The UNIDO EIP program deserves credit as the most serious intervention in Vietnam's industrial zone landscape. It has converted three zones in Can Tho, Da Nang, and Ninh Binh to eco-industrial park status with real, evidence-based improvements. But it retrofits symbiotic connections into infrastructure not designed for them, and it does not change the design criteria for new zones, which continue to be approved on the same conventional template.
The Window
The economic case for building differently is not primarily environmental. It is competitive. Kalundborg participants documented $160 million in savings over five decades. Its supply chain resilience proved its value sharply during COVID-19. ESG-aligned FDI is growing fast, and premium brands are actively looking for industrial locations that support sustainability commitments, not just cost requirements.
A Vietnam industrial zone that can credibly offer industrial symbiosis infrastructure and documented emissions performance will attract a category of investment that conventional zones cannot. The 2030s FDI landscape will reward circular zones. Vietnam's current program is competing for the 2020s.
The infrastructure going up now has a 30-to-40-year useful life. The zones opening in 2025 will still be operating in 2060, five years past Vietnam's net-zero target. The people developing Vietnamese industrial policy are not indifferent to these arguments; I have worked with enough of them to know that. They are working within a system that selects for speed, FDI volume, and cost competitiveness, because those are the metrics by which success is measured.
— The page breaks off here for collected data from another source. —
(** * A shallow embedding of the CART storage driver (cart_driver.c,
      cart_cache.c, cart_client.c) and its specification claims. *)

From Stdlib Require Import ZArith Lia List Bool.
From Stdlib Require Import Strings.Byte.
Import ListNotations.
Open Scope Z_scope.

(** ** Constants of cart_controller.h
    The controller header is not part of the sources; the driver's own
    comment gives the allocation table as 64 x 1024 slots and the frame
    size of the assignment's controller is 1024 bytes. *)

Definition CART_MAX_CARTRIDGES : Z := 64.
Definition CART_CARTRIDGE_SIZE : Z := 1024.
Definition CART_FRAME_SIZE : Z := 1024.

(** Opcodes (the [CART_OP_*] keys carried in the KY1 field). *)
Definition CART_OP_INITMS : Z := 0.
Definition CART_OP_LDCART : Z := 1.
Definition CART_OP_BZERO  : Z := 2.
Definition CART_OP_RDFRME : Z := 3.
Definition CART_OP_WRFRME : Z := 4.
Definition CART_OP_POWOFF : Z := 5.

(** [typedef enum Flag { YES = 0, NO = 1 }] *)
Inductive Flag := YES | NO.

Definition flag_eqb (a b : Flag) : bool :=
  match a, b with
  | YES, YES | NO, NO => true
  | _, _ => false
  end.

(** uint64 / uint32 wrap-around *)
Definition wrap64 (x : Z) : Z := x mod 2 ^ 64.
Definition wrap32 (x : Z) : Z := x mod 2 ^ 32.

(** ** Opcode codec: create_cart_opcode / extract_cart_opcode *)

Definition CartXferRegister := Z.

Inductive CartRegisters :=
  CART_REG_KY1 | CART_REG_KY2 | CART_REG_RT1 | CART_REG_CT1 | CART_REG_FM1
| CART_REG_MAXVAL.

(** Every shift is a [uint64_t] shift: the result is truncated to 64 bits. *)
Definition create_cart_opcode (reg_KY1 reg_KY2 reg_RET reg_CART reg_FRAME reg_RESV : Z)
  : CartXferRegister :=
  let ky1   := wrap64 (Z.shiftl reg_KY1 56) in
  let ky2   := wrap64 (Z.shiftl reg_KY2 48) in
  let ret   := wrap64 (Z.shiftl reg_RET 47) in
  let cart  := wrap64 (Z.shiftl reg_CART 31) in
  let frame := wrap64 (Z.shiftl reg_FRAME 15) in
  let resv  := wrap64 reg_RESV in
  Z.lor ky1 (Z.lor ky2 (Z.lor ret (Z.lor cart (Z.lor frame resv)))).

(** The [default] branch only logs and returns the register unchanged. *)
Definition extract_cart_opcode (resp : CartXferRegister) (reg_field : CartRegisters) : Z :=
  match reg_field with
  | CART_REG_KY1 => Z.shiftr resp 56
  | CART_REG_KY2 => Z.land (Z.shiftr resp 48) 255
  | CART_REG_RT1 => Z.land (Z.shiftr resp 47) 1
  | CART_REG_CT1 => Z.land (Z.shiftr resp 31) 65535
  | CART_REG_FM1 => Z.land (Z.shiftr resp 15) 65535
  | CART_REG_MAXVAL => resp
  end.
(** X13.  The text [strip_html] returns is in normal form: it is its
    own words joined by single spaces.  So it has no white space at
    either end, no white space other than single spaces between two
    words, and it is empty exactly when it has no word. *)
Theorem text_is_joined_words (html_content : str) :
  let text := (strip_html html_content).1.1 in
  Str.join " " (Str.split text) = text
  ∧ Forall plain_char text
  ∧ Str.strip text = text
  ∧ (word_count (get_statistics text) = 0 ↔ text = []).
Proof.
  cbn zeta. cbn [strip_html fst]. unfold plain_text.
  set (m := Re.sub tag_re " " (remove_blocks html_content)).
  assert (Hjoin : Str.join " " (Str.split (Str.strip (Re.sub spaces_re " " m)))
                  = Str.strip (Re.sub spaces_re " " m)).
  { rewrite strip_collapse at 1. rewrite split_joined by apply split_tokens.
    by rewrite strip_collapse. }
  split_and!.
  - done.
  - apply Forall_strip, sub_spaces_plain.
  - rewrite strip_collapse. apply strip_joined, split_tokens.
  - cbn [get_statistics word_count]. split.
    + intros H%nil_length_inv. rewrite <- Hjoin. by rewrite H.
    + by intros ->.
Qed.
End normal_text.

(** ** What a match consists of *)

Section match_sound.
Import Re.

(** The segment an atom may consume. *)
Definition seg_ok (a : atom) (seg : str) : Prop :=
  Forall (λ c, accepts a c = true) seg
  ∧ match how a with
    | One => length seg = 1
    | Opt => length seg ≤ 1
    | Plus => seg ≠ []
    | Star | LazyStar => True
    end.

(** One step of [exec]. *)
Definition exec_atom (a : atom) (k : str → found) : str → found :=
  match how a with
  | One => one (accepts a) k
  | Opt => opt (accepts a) k
  | Star => star (accepts a) k
  | Plus => plus (accepts a) k
  | LazyStar => lazy_star (accepts a) k
  end.

(** A match of an atom followed by [k] is a segment of the atom and a
    match of [k] on what follows it. *)
Definition splits_at (a : atom) (k : str → found) (s : str)
    (segs : list str) (rest : str) : Prop :=
  ∃ seg segs' s', segs = seg :: segs' ∧ s = seg ++ s'
                  ∧ k s' = Some (segs', rest) ∧ seg_ok a seg.

Section quantifier.
Variable ok : ascii → bool.
Variable k : str → found.

Lemma opened_sound (s : str) (segs : list str) (rest : str) :
  opened (k s) = Some (segs, rest) →
  ∃ segs', segs = [] :: segs' ∧ k s = Some (segs', rest).
Proof.
  destruct (k s) as [[segs' rest']|]; [|done]. cbn. intros [= <- <-].
  by exists segs'.
Qed.

Lemma pushed_sound (c : ascii) (r : found) (segs : list str) (rest : str) :
  pushed c r = Some (segs, rest) →
  ∃ seg segs', segs = (c :: seg) :: segs' ∧ r = Some (seg :: segs', rest).
Proof.
  destruct r as [[[|seg segs'] rest']|]; [done| |done]. cbn.
  intros [= <- <-]. by exists seg, segs'.
Qed.

Lemma star_sound (q : quant) (s : str) (segs : list str) (rest : str) :
  q = Star ∨ q = LazyStar →
  star ok k s = Some (segs, rest) → splits_at (Atom ok q) k s segs rest.
Proof.
  intros Hq. revert segs rest. induction s as [|c s IH]; intros segs rest H.
  - apply opened_sound in H as (segs' & -> & Hk).
    exists [], segs', []. split_and!; [done..|]. split; [done|].
    by destruct Hq as [-> | ->].
  - cbn [star] in H.
    assert (Hstop : opened (k (c :: s)) = Some (segs, rest) →
              splits_at (Atom ok q) k (c :: s) segs rest).
    { intros (segs' & -> & Hk)%opened_sound.
      exists [], segs', (c :: s). split_and!; [done..|]. split; [done|].
      by destruct Hq as [-> | ->]. }
    destruct (ok c) eqn:Hc; [|by apply Hstop].
    destruct (pushed c (star ok k s)) as [[segs1 rest1]|] eqn:Hp;
      [|by apply Hstop].
    cbn in H. injection H as <- <-.
    apply pushed_sound in Hp as (seg & segs' & -> & Hs).
    destruct (IH _ _ Hs) as (seg0 & segs0 & s0 & [= <- <-] & -> & Hk & Hseg & _).
    exists (c :: seg), segs', s0. split_and!; [done..|]. split.
    + by constructor.
    + by destruct Hq as [-> | ->].
Qed.

Lemma lazy_star_sound (s : str) (segs : list str) (rest : str) :
  lazy_star ok k s = Some (segs, rest) →
  splits_at (Atom ok LazyStar) k s segs rest.
Proof.
  revert segs rest. induction s as [|c s IH]; intros segs rest H.
  - cbn in H. destruct (opened (k [])) as [[segs1 rest1]|] eqn:Ho; [|done].
    cbn in H. injection H as <- <-.
    apply opened_sound in Ho as (segs' & -> & Hk).
    by exists [], segs', [].
  - cbn [lazy_star] in H.
    destruct (opened (k (c :: s))) as [[segs1 rest1]|] eqn:Ho.
    + cbn in H. injection H as <- <-.
      apply opened_sound in Ho as (segs' & -> & Hk).
      by exists [], segs', (c :: s).
    + cbn [orelse] in H. destruct (ok c) eqn:Hc; [|done].
      apply pushed_sound in H as (seg & segs' & -> & Hs).
      destruct (IH _ _ Hs) as (seg0 & segs0 & s0 & [= <- <-] & -> & Hk & Hseg & _).
      exists (c :: seg), segs', s0. split_and!; [done..|]. split; [|done].
      by constructor.
Qed.

Lemma exec_atom_sound (q : quant) (s : str) (segs : list str) (rest : str) :
  exec_atom (Atom ok q) k s = Some (segs, rest) →
  splits_at (Atom ok q) k s segs rest.
Proof.
  unfold exec_atom. cbn [how accepts]. destruct q.
  - destruct s as [|c s]; [done|]. cbn [one]. destruct (ok c) eqn:Hc; [|done].
    intros (seg & segs' & -> & (segs0 & [= -> ->] & Hk)%opened_sound)%pushed_sound.
    exists [c], segs0, s. split_and!; [done..|]. split; [|done].
    by repeat constructor.
  - assert (Hstop : opened (k s) = Some (segs, rest) →
              splits_at (Atom ok Opt) k s segs rest).
    { intros (segs' & -> & Hk)%opened_sound.
      exists [], segs', s. split_and!; [done..|]. split; [done|cbn; lia]. }
    destruct s as [|c s]; [done|]. cbn [opt]. destruct (ok c) eqn:Hc; [|done].
    destruct (pushed c (opened (k s))) as [[segs1 rest1]|] eqn:Hp; [|done].
    cbn. intros [= <- <-].
    apply pushed_sound in Hp
      as (seg & segs' & -> & (segs0 & [= -> ->] & Hk)%opened_sound).
    exists [c], segs0, s. split_and!; [done..|]. split; [|cbn; lia].
    by repeat constructor.
  - apply star_sound. by left.
  - destruct s as [|c s]; [done|]. cbn [plus]. destruct (ok c) eqn:Hc; [|done].
    intros (seg & segs' & -> & Hs)%pushed_sound.
    destruct (star_sound Star _ _ _ ltac:(by left) Hs)
      as (seg0 & segs0 & s0 & [= <- <-] & -> & Hk & Hseg & _).
    exists (c :: seg), segs', s0. split_and!; [done..|]. split; [|done].
    by constructor.
  - apply lazy_star_sound.
Qed.
End quantifier.

Lemma exec_cons (a : atom) (p : regex) :
  exec (a :: p) = exec_atom a (exec p).
Proof. done. Qed.

(** A match consists of one segment for each atom, in order, each
    made of characters of the atom's class and as long as its
    quantifier allows; together they are the text matched. *)
Lemma exec_sound (p : regex) (s : str) (segs : list str) (rest : str) :
  exec p s = Some (segs, rest) →
  Forall2 seg_ok p segs ∧ s = concat segs ++ rest.
Proof.
  revert s segs. induction p as [|[ok q] p IH]; intros s segs H.
  - cbn in H. injection H as <- <-. by split; [constructor|].
  - rewrite exec_cons in H.
    apply exec_atom_sound in H as (seg & segs' & s' & -> & -> & Hk & Hseg).
    destruct (IH _ _ Hk) as [Hsegs ->]. split; [by constructor|].
    cbn. by rewrite app_assoc.
Qed.

(** A pattern that ends with a greedy [+] stops only where the input
    ends or the next character is not of the class. *)
Lemma star_greedy (ok : ascii → bool) (s : str) (segs : list str) (rest : str) :
  star ok (exec []) s = Some (segs, rest) → stops_here ok rest.
Proof.
  revert segs. induction s as [|c s IH]; intros segs.
  - cbn. by intros [= <- <-].
  - cbn [star]. destruct (ok c) eqn:Hc; [|cbn; by intros [= <- <-]].
    destruct (star_total ok (exec []) s) as (seg & rest' & Hs); [done|].
    rewrite Hs. cbn. intros [= <- <-]. by apply (IH [seg]).
Qed.

Lemma exec_greedy (p : regex) (ok : ascii → bool) (s : str)
    (segs : list str) (rest : str) :
  exec (p ++ [Atom ok Plus]) s = Some (segs, rest) → stops_here ok rest.
Proof.
  revert s segs. induction p as [|[ok' q] p IH]; intros s segs H.
  - cbn [app exec how accepts] in H. destruct s as [|c s]; [done|].
    cbn [plus] in H. destruct (ok c); [|done].
    apply pushed_sound in H as (seg & segs' & -> & Hs).
    by apply star_greedy in Hs.
  - cbn [app] in H. rewrite exec_cons in H.
    apply exec_atom_sound in H as (seg & segs' & s' & -> & -> & Hk & Hseg).
    by apply IH in Hk.
Qed.

(** Every string [findall] lists is the group of a match that begins
    somewhere in the input. *)
Lemma findall_sound (p : regex) (g skip : nat) (s v : str) :
  v ∈ findall_from p g skip s →
  ∃ pre t r, s = pre ++ t ∧ exec p t = Some r ∧ v = group g r.
Proof.
  revert skip. induction s as [|c s IH]; intros skip.
  - cbn. destruct (exec p []) as [r|] eqn:Hr; [|by intros ?%elem_of_nil].
    intros ->%list_elem_of_singleton. by exists [], [], r.
  - assert (Hlater : ∀ n, v ∈ findall_from p g n s →
              ∃ pre t r, c :: s = pre ++ t ∧ exec p t = Some r ∧ v = group g r).
    { intros n (pre & t & r & -> & Hr & Hv)%IH. by exists (c :: pre), t, r. }
    cbn [findall_from]. destruct skip as [|n]; [|apply Hlater].
    destruct (exec p (c :: s)) as [r|] eqn:Hr; [|apply Hlater].
    intros [->|Hv]%elem_of_cons; [|by apply (Hlater _ Hv)].
    by exists [], (c :: s), r.
Qed.

Lemma lit_ci_sound (lit : str) (segs : list str) :
  Forall2 seg_ok (lit_ci lit) segs →
  ci_eq (concat segs) lit ∧ length segs = length lit.
Proof.
  revert segs. induction lit as [|l lit IH]; intros segs H.
  - by apply Forall2_nil_inv_l in H as ->.
  - cbn [lit_ci map] in H. fold (lit_ci lit) in H.
    apply Forall2_cons_inv_l in H as (seg & segs' & [Hseg Hlen] & Hsegs & ->).
    destruct (IH _ Hsegs) as [Heq Hl]. cbn [how] in Hlen.
    destruct seg as [|c [|? ?]]; [done| |done].
    apply Forall_cons in Hseg as [Hc _]. cbn [accepts] in Hc.
    unfold is_ci, Str.eqb in Hc. apply bool_decide_eq_true_1 in Hc.
    split; [|cbn; by rewrite Hl]. unfold ci_eq in *. cbn. by rewrite Hc, Heq.
Qed.
End match_sound.

Section attribute_sound.
Import Processor.

(** [v] stands in [markup] as the value of the attribute [name]:
    after the name with its [=] in any letter case and at most one
    quote, and up to the end of the input or a quote, a space or
    [>]. *)
Definition attribute_at (name markup v : str) : Prop :=
  ∃ pre key q post,
    markup = pre ++ key ++ q ++ v ++ post
    ∧ ci_eq key name ∧ opening_quote q = true
    ∧ is_value v = true ∧ ends_value post = true.

Lemma attr_sound (name markup v : str) :
  v ∈ Re.findall (attr_re name) (attr_group name) markup →
  attribute_at name markup v.
Proof.
  intros (pre & t & [segs post] & -> & Hexec & ->)%findall_sound.
  assert (Hstop : stops_here (Re.none_of stops) post).
  { apply (exec_greedy (Re.lit_ci name ++ [Re.Atom (Re.one_of quotes) Re.Opt])
             _ t segs).
    rewrite <- app_assoc. exact Hexec. }
  apply exec_sound in Hexec as [Hsegs ->].
  apply Forall2_app_inv_l in Hsegs as (ksegs & vsegs & Hkey & Hval & ->).
  apply lit_ci_sound in Hkey as [Hkey Hlen].
  apply Forall2_cons_inv_l in Hval as (q & vsegs' & [Hq Hqlen] & Hval & ->).
  apply Forall2_cons_inv_l in Hval as (v & vsegs'' & [Hv Hvne] & Hnil & ->).
  apply Forall2_nil_inv_l in Hnil as ->.
  cbn [Re.how Re.accepts] in *.
  exists pre, (concat ksegs), q, post. unfold Re.group, attr_group. cbn [fst].
  rewrite lookup_app_r by lia.
  replace (length name + 1 - length ksegs) with 1 by lia. cbn [lookup].
  change ([q; v] !! 1) with (Some v). cbn [default].
  split_and!.
  - rewrite concat_app. cbn. by rewrite app_nil_r, <- !app_assoc.
  - done.
  - destruct q as [|c [|? ?]]; [done| |cbn in Hqlen; lia].
    by apply Forall_cons in Hq as [? _].
  - unfold is_value. apply andb_true_iff. split; [by destruct v|].
    clear Hvne. induction Hv as [|c v Hc Hv IH]; [done|].
    apply andb_true_iff. by split.
  - destruct post as [|c post]; [done|]. cbn in *.
    unfold Re.none_of in Hstop. unfold Re.one_of.
    by apply negb_false_iff in Hstop.
Qed.

(** X14.  Every link and every image [strip_html] returns stands in
    the markup, as it is after the script and style blocks are
    removed, as the value of an [href=] or [src=]: it is not empty,
    holds no quote, space or [>], and runs up to the next such
    character or the end. *)
Theorem attribute_values_sound (html_content : str) :
  Forall (attribute_at "href=" (remove_blocks html_content))
         (strip_html html_content).1.2
  ∧ Forall (attribute_at "src=" (remove_blocks html_content))
           (strip_html html_content).2.
Proof.
  split; apply Forall_forall; intros v Hv; by apply attr_sound.
Qed.
End attribute_sound.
Changing those metrics is a governance challenge, not a technical one, and Vietnam has shown it can meet governance challenges when the political will is there: the COP26 commitment, the JETP agreement, and the EIP program are all evidence of that capacity.
The 100 zones still in the pipeline are the ones that matter now. There is still opportunity to design them with mixed-industry diversity from the start. To require resource exchange infrastructure before the first groundbreaking. To make the circular configuration the default rather than the premium option. These are the decisions that determine what Vietnam's industrial sector looks like in 2060.
The LEGO factory in Binh Duong could be the starting point for something more. Every kilowatt of waste heat, every production off-cut, every packaging stream that factory generates is a potential input to something else in the zone around it. Building that connection, between the object-level ambition LEGO has already demonstrated and the system-level infrastructure that makes it multiply, is the gap Vietnam has a chance to close right now, while the concrete is still wet.